Time Has No Meaning In Hollywood Updates

'Great Expectations' relocates to the 20th century

Most recent movies based on classic literature, from "Sense and Sensibility" to "Mary Shelley's Frankenstein," have stayed true to the time of the original story.

But there's another tradition that runs in the opposite direction: the Hollywood Update, moving a tale from bygone times to the present. Recent examples include "Clueless," based on "Emma" by Jane Austen, and "Romeo & Juliet," in which the star-crossed lovers are undone by a late Fedex delivery.

The first three versions of "Great Expectations," made between 1934 and 1974, fall into the first category, taking Charles Dickens's novel on its own terms. The new edition, starring Ethan Hawke and Gwyneth Paltrow, is an Update with a vengeance.

Once a poor English marsh-dweller, Pip is now Finn, a would-be artist who travels from Florida to Manhattan in search of fame and fortune. Estella is still a strong-minded young woman, but a modern American context makes her seem more willful and whimsical than ever. The mysterious Magwitch becomes a death-row convict with a knack for jailbreaking, and Miss Havisham develops a taste for music and campy outfits.

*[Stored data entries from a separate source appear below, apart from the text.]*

(** * StreamDeck-AudioSwitcher: volatile device identity and the toggle controller

    A shallow embedding of [Sources/ButtonSettings.cpp] and
    [Sources/AudioSwitcherStreamDeckPlugin.cpp].

    - [std::string] is [string] (a sequence of 8-bit [ascii] characters);
    - [nlohmann::json] is the inductive type [json]; a conversion that throws
      [nlohmann::json::type_error] returns [None];
    - the audio subsystem (list of devices, state of a device, default
      device) is an explicit [AudioWorld] record read by the code;
    - calls on [mConnectionManager], [SetDefaultAudioDeviceID] and the
      injected key events are recorded, in order, in a list of [Effect]s;
    - a handler yields an [Outcome]: the plugin afterwards, its effects, and
      whether it returned or was left by an exception;
    - [mButtons] is a [gmap string Button];
    - the mutex and the debug log are left out. *)

From Stdlib Require Import ZArith Ascii String List Bool Lia.
From stdpp Require Import base option list sorting gmap strings.

Import ListNotations.
Local Open Scope string_scope.
Local Open Scope bool_scope.
Local Open Scope list_scope.

#[local] Set Warnings "-register-all".

(** ** Audio devices (header [AudioDevices/AudioDevices.h]) *)

Module Audio.

(** The code names both directions. *)
Inductive AudioDeviceDirection := INPUT | OUTPUT.

(** Modelled from the spec: the enumeration [AudioDeviceRole] is declared in
    the audio library's header; the code only names [DEFAULT], the other role
    is the one of the data model ("default/communications"). *)
Inductive AudioDeviceRole := DEFAULT | COMMUNICATION.

(** Modelled from the spec: the enumeration [AudioDeviceState] is declared in
    the audio library's header; the code only names [CONNECTED], the other
    two states are those of the data model ("Connected|Disconnected|Unknown"). *)
Inductive AudioDeviceState := CONNECTED | DISCONNECTED | UNKNOWN.

Definition direction_eqb (a b : AudioDeviceDirection) : bool :=
  match a, b with
  | INPUT, INPUT | OUTPUT, OUTPUT => true
  | _, _ => false
  end.

Definition role_eqb (a b : AudioDeviceRole) : bool :=
  match a, b with
  | DEFAULT, DEFAULT | COMMUNICATION, COMMUNICATION => true
  | _, _ => false
  end.

Definition state_eqb (a b : AudioDeviceState) : bool :=
  match a, b with
  | CONNECTED, CONNECTED | DISCONNECTED, DISCONNECTED | UNKNOWN, UNKNOWN => true
  | _, _ => false
  end.
(** An article whose timestamp [fromisoformat] reads is written to a
    path that depends on the record and the category only, not on the
    clock. When the directory is there, the file opens and the dump
    completes, the file holds the record; saving the record again
    later, in the same conditions, leaves the files as they are; and a
    later save whose dump is stopped leaves the file of the record
    empty or cut short. *)
Theorem hiru_save_article_overwrites article category dt s :
  fromisoformat (replace_char 0x5A (u "+00:00") (timestamp article)) = Some dt →
  mkdir_ok (opens s) = true →
  disk_ok (opens s) = true →
  disk_write (opens s) = DumpCompletes →
  dumpable (Hirunews.article_dict article category) = true →
  result (Hirunews.save_article article category s) = Ok tt
  ∧ fs (final (Hirunews.save_article article category s))
    = <[hiru_article_path article category dt
        := Json (Hirunews.article_dict article category)]> (fs s)
  ∧ (∀ s2,
       fs s2 = fs (final (Hirunews.save_article article category s)) →
       mkdir_ok (opens s2) = true →
       disk_ok (opens s2) = true →
       disk_write (opens s2) = DumpCompletes →
       fs (final (Hirunews.save_article article category s2)) = fs s2)
  ∧ (∀ s2 e remains,
       fs s2 = fs (final (Hirunews.save_article article category s)) →
       mkdir_ok (opens s2) = true →
       disk_ok (opens s2) = true →
       dump_fails (opens s2) (Hirunews.article_dict article category) e remains →
       result (Hirunews.save_article article category s2) = Raise e
       ∧ fs (final (Hirunews.save_article article category s2))
           !! hiru_article_path article category dt
         = Some remains).
Proof.
  intros Hdate Hmkdir Hdisk Hdump Hdoc.
  assert (∀ s', mkdir_ok (opens s') = true → disk_ok (opens s') = true →
                disk_write (opens s') = DumpCompletes →
                result (Hirunews.save_article article category s') = Ok tt
                ∧ fs (final (Hirunews.save_article article category s'))
                  = <[hiru_article_path article category dt
                      := Json (Hirunews.article_dict article category)]> (fs s')) as Hsave.
  { intros s' Hmkdir' Hdisk' Hdump'. rewrite hiru_save_article_run, Hmkdir', Hdate.
    by rewrite write_json_ok by done. }
  destruct (Hsave s Hmkdir Hdisk Hdump) as [Hres Hfs].
  split_and!; [done.. | |].
  - intros s2 Hsame Hmkdir2 Hdisk2 Hdump2.
    destruct (Hsave s2 Hmkdir2 Hdisk2 Hdump2) as [_ ->].
    rewrite Hsame, Hfs. by rewrite insert_insert_eq.
  - intros s2 e remains Hsame Hmkdir2 Hdisk2 Hfails.
    rewrite hiru_save_article_run, Hmkdir2, Hdate.
    rewrite (write_json_broken _ _ _ e remains) by done.
    split; [done|]. unfold final. cbn [fst snd fs]. by rewrite lookup_insert_eq.
Qed.
(** * Asin.py: the status-check core of the ASIN dashboard

    A shallow embedding of the scraping and reconciliation code of
    [src/Asin.py] (identifier extraction, page fetching, price and
    availability classification, reconciliation, the batch runner and the
    catalog writes it relies on), with the properties the specification
    states about them.

    Conventions of the embedding.
    - A Python [str] is a [string]; a character is a code point below 256.
    - A Python value that may be [None] is an [option].
    - Code that touches the browser or the database runs in the monad [M]:
      a state transformer over [world] whose result is either a value or a
      raised exception.  As in Python, the effects performed before an
      exception is raised stay performed.
    - The HTML parser, the web, the clock and the database's failures are the
      environment: they are the variables of the section [Program]. *)

From Stdlib Require Import String Ascii List Bool Arith NArith ZArith Lia.
Import ListNotations.

Local Open Scope string_scope.
Local Open Scope list_scope.

(** ** Characters and strings, as Python's [str] methods see them *)

Module PyStr.

Definition code (c : ascii) : N := N_of_ascii c.

Definition between (lo hi : N) (c : ascii) : bool :=
  (lo <=? code c)%N && (code c <=? hi)%N.

Definition is_digit (c : ascii) : bool := between 48 57 c.
Definition is_upper (c : ascii) : bool := between 65 90 c.
Definition is_lower (c : ascii) : bool := between 97 122 c.

(** [str.isalnum] on one code point below 256: the letters and digits of
    ASCII, and in the upper half the letters (feminine and masculine ordinal,
    micro sign, the accented letters) and the numeric signs (superscripts
    one to three, the three vulgar fractions). *)
Definition isalnum_char (c : ascii) : bool :=
  is_digit c || is_upper c || is_lower c
  || (code c =? 170)%N || (code c =? 178)%N || (code c =? 179)%N
  || (code c =? 181)%N || (code c =? 185)%N || (code c =? 186)%N
  || between 188 190 c || between 192 214 c || between 216 246 c
  || between 248 255 c.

What's going on here? Nothing but Hollywood's perennial search for a sensational story to showcase its loveliest young talents. Hawke and Paltrow are as lovely as they come, and director Alfonso Cuarn loses no chance to fill the screen with their charms.

This gives stargazers ample opportunity to savor the images of two current Hollywood favorites. It also indulges the season's most rapidly aging clich: the nude sketching scene, already overdone in "Titanic" and "As Good as It Gets."

Cuarn is a gifted director, as he showed in "A Little Princess," one of the most undervalued family films of the '90s. The visual style of "Great Expectations" doesn't have as much magical impact, but it has enough energy and inventiveness to give the picture a fair amount of cinematic flair.

What it doesn't have is a literate screenplay. Dickens's novel is a continual feast of imaginative storytelling, compassionate character-building, and hugely entertaining dialogue. Mitch Glazer's script is a pale shadow by comparison, with limply written scenes - an art-gallery confrontation between the Pip character and his uncle is almost embarrassing to watch - and little indication of why the filmmakers chose the Update treatment to begin with.

In the leading roles, Hawke and Paltrow look so nice that demands for excellent acting seem beside the point. In the supporting cast, Robert De Niro shows little involvement with the shadowy character he plays, and Chris Cooper is defeated by the weak dialogue he has to deliver. Anne Bancroft's over-the-top acting has nothing to do with any Miss Havisham you've ever seen, but she gives needed momentum to the picture.

The best technical credits are Emmanuel Lubezki's colorful camera work and the tuneful music by Patrick Doyle. Like others connected with this "Great Expectations," he'd do well to stay with period pieces for a while. It's safer and sounder all around.

* Rated R; contains violence, eroticism, and vulgar language.